(* ===== verification/Lodash.v ===== *)
(** * The two lodash functions the program imports

    [src/src/cli.ts] line 8 imports [keyBy] and [get].  [keyBy] builds the
    in-memory index of the remote schemas by name (line 26); [get] resolves
    an association end against that index with a dotted path (lines
    106-115).  Both are modelled from lodash's documented behaviour.

    Modelling bound: a path is split at its dots; the bracket syntax of
    lodash paths is not modelled, so the theorems about [get] speak of
    identifiers without dots (and the program's own identifiers, matched by
    [[a-z_]+], have none). *)

From Stdlib Require Import Ascii.
From stdpp Require Import prelude strings.
From S2P Require Import Prelude JsValue.

(** ** [keyBy] *)

(** The elements lodash iterates over: those of an array, the values of an
    object, the characters of a string, nothing otherwise. *)
Definition collection_values (c : value) : list value :=
  match c with
  | VArr l => l
  | VObj ps => ps.*2
  | VStr s => (λ ch, VStr (String ch EmptyString)) <$> chars s
  | _ => []
  end.

(** The key of an element under the iteratee [property(k)]: [x[k]], or
    [undefined] for a nullish element, converted to a property key. *)
Definition key_of (k : string) (x : value) : string := to_string (field x k).

(** [keyBy(collection, k)]: the own properties of the resulting object.  A
    later element replaces an earlier one with the same key. *)
Definition keyBy (collection : value) (k : string) : list (string * value) :=
  foldl (λ acc x, assoc_set acc (key_of k x) x) [] (collection_values collection).

(** ** [get] *)

(** [stringToPath] on a path without brackets: the segments between dots. *)
Definition string_to_path (s : string) : list string := split_on "."%char s "".

(** [baseGet]: walk the segments while the object is not nullish. *)
Fixpoint base_get (o : value) (path : list string) : value :=
  match path with
  | [] => o
  | k :: path' => if is_nullish o then VUndefined else base_get (field o k) path'
  end.

(** [path in Object(object)] on own properties. *)
Definition has_key (o : value) (k : string) : bool :=
  match o with
  | VObj ps => bool_decide (k ∈ ps.*1)
  | VArr l => bool_decide (k ∈ index_keys (length l)) || bool_decide (k = "length")
  | VStr s => bool_decide (k ∈ index_keys (String.length s)) || bool_decide (k = "length")
  | _ => false
  end.

(** [result === undefined ? defaultValue : result] *)
Definition or_default (result defaultValue : value) : value :=
  match result with VUndefined => defaultValue | _ => result end.

(** [get(object, path, defaultValue)] for a string [path]. *)
Definition lodash_get (object : value) (path : string) (defaultValue : value) : value :=
  or_default
    (if is_nullish object then VUndefined
     else if has_key object path then field object path
     else base_get object (string_to_path path))
    defaultValue.

(** ** The promised index *)

(** What [keyBy] promises: looking a key up gives the last element filed
    under it. *)
Definition last_keyed (k key : string) (l : list value) : option value :=
  last (filter (λ x, key_of k x = key) l).

(** An identifier that is one path segment. *)
Definition dotless (s : string) : Prop := free_of "."%char s.

#[export] Instance dotless_dec s : Decision (dotless s).
Proof. unfold dotless. apply _. Defined.

Section keyBy.
Implicit Types (l : list value) (x : value) (acc : list (string * value)).

Lemma keyBy_snoc l x k :
  keyBy (VArr (l ++ [x])) k = assoc_set (keyBy (VArr l) k) (key_of k x) x.
Proof. unfold keyBy. simpl. by rewrite foldl_app. Qed.

Lemma last_keyed_snoc k key l x :
  last_keyed k key (l ++ [x]) =
  if decide (key = key_of k x) then Some x else last_keyed k key l.
Proof.
  unfold last_keyed. rewrite filter_app, filter_cons, filter_nil.
  case_decide as Hx; case_decide as Hk; subst; try done.
  - by rewrite last_snoc.
  - by rewrite app_nil_r.
Qed.

(** Insert then look up. *)
Lemma keyBy_lookup l k key :
  assoc (keyBy (VArr l) k) key = last_keyed k key l.
Proof.
  induction l as [|x l IH] using rev_ind; [done|].
  by rewrite keyBy_snoc, assoc_set_lookup, last_keyed_snoc, IH.
Qed.

Lemma keyBy_elem_of l k key x :
  assoc (keyBy (VArr l) k) key = Some x → x ∈ l ∧ key_of k x = key.
Proof.
  rewrite keyBy_lookup. unfold last_keyed. intros Hl%last_Some_elem_of.
  by apply list_elem_of_filter in Hl as [? ?].
Qed.

Lemma keyBy_None l k key :
  assoc (keyBy (VArr l) k) key = None ↔ ∀ x, x ∈ l → key_of k x ≠ key.
Proof.
  rewrite keyBy_lookup. unfold last_keyed. rewrite last_None. split.
  - intros Hf x Hx Hk. by apply (filter_nil_not_elem_of _ _ x Hf).
  - intros Hall. destruct (filter _ l) as [|x l'] eqn:Hf; [done|].
    assert (x ∈ filter (λ x, key_of k x = key) l) as [? ?]%list_elem_of_filter
      by (rewrite Hf; left). by destruct (Hall x).
Qed.

(** Every element is filed, and what is filed is an element under its
    key. *)
Lemma keyBy_has_key l k x : x ∈ l → key_of k x ∈ (keyBy (VArr l) k).*1.
Proof.
  intros Hx. destruct (decide (key_of k x ∈ (keyBy (VArr l) k).*1)) as [|Hn]; [done|].
  apply assoc_None in Hn. rewrite keyBy_None in Hn. by destruct (Hn x Hx).
Qed.

Lemma keyBy_entry l k kv : kv ∈ keyBy (VArr l) k → kv.2 ∈ l ∧ kv.1 = key_of k kv.2.
Proof.
  induction l as [|x l IH] using rev_ind; [by intros ?%elem_of_nil|].
  rewrite keyBy_snoc. intros [->|Hkv]%elem_of_assoc_set.
  - split; [|done]. apply elem_of_app. right. by left.
  - destruct (IH Hkv). split; [|done]. apply elem_of_app. by left.
Qed.

(** The result of [keyBy] is an object: no key occurs twice. *)
Lemma keyBy_keys c k : NoDup (keyBy c k).*1.
Proof.
  unfold keyBy. generalize (collection_values c).
  assert (NoDup (@nil (string * value)).*1) as Hnil by constructor.
  revert Hnil. generalize (@nil (string * value)). intros acc Hacc l.
  revert acc Hacc. induction l as [|x l IH]; intros acc Hacc; [done|].
  simpl. by apply IH, assoc_set_NoDup.
Qed.

(** When no key occurs twice, every element is filed under its key. *)
Lemma keyBy_NoDup l k x :
  NoDup (key_of k <$> l) → x ∈ l → assoc (keyBy (VArr l) k) (key_of k x) = Some x.
Proof.
  intros Hnd Hx. rewrite keyBy_lookup. unfold last_keyed.
  by rewrite (filter_key_NoDup (key_of k)).
Qed.

Lemma keyBy_not_collection c k :
  is_array c = false → (∀ ps, c ≠ VObj ps) → (∀ s, c ≠ VStr s) → keyBy c k = [].
Proof. by destruct c; intros ? Ho Hs; try done; [destruct (Hs s)|destruct (Ho props)]. Qed.

End keyBy.

Section get.
Implicit Types (s x cur rest : string) (o entry d : value) (ps : list (string * value)).

(** The path the program builds for an identifier. *)
Lemma string_to_path_member x :
  dotless x → string_to_path (x +:+ ".objectTypeId") = [x; "objectTypeId"].
Proof.
  intros Hx. unfold string_to_path.
  change ".objectTypeId" with (String "."%char "objectTypeId").
  rewrite split_on_sep by done. by rewrite append_nil_l.
Qed.

Lemma has_key_obj ps k : has_key (VObj ps) k = bool_decide (k ∈ ps.*1).
Proof. done. Qed.

Lemma field_nullish o k : is_nullish o = true → field o k = VUndefined.
Proof. by destruct o. Qed.

(** Resolution against the index: the member of the entry filed under the
    identifier, the default when there is no such entry or member. *)
Lemma lodash_get_member ps x d :
  dotless x → (x +:+ ".objectTypeId") ∉ ps.*1 →
  lodash_get (VObj ps) (x +:+ ".objectTypeId") d =
  or_default (field (field (VObj ps) x) "objectTypeId") d.
Proof.
  intros Hx Hk. unfold lodash_get. cbn [is_nullish].
  rewrite has_key_obj, bool_decide_eq_false_2, string_to_path_member by done.
  cbn [base_get is_nullish].
  destruct (is_nullish (field (VObj ps) x)) eqn:Hn; [|done].
  by rewrite field_nullish.
Qed.

End get.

■ ■ ■ ■ ■

| Exercise objective |
Search the listing for "builds" and copy each line holding it.

| Answer for the task |
    [src/src/cli.ts] line 8 imports [keyBy] and [get].  [keyBy] builds the
(** The path the program builds for an identifier. *)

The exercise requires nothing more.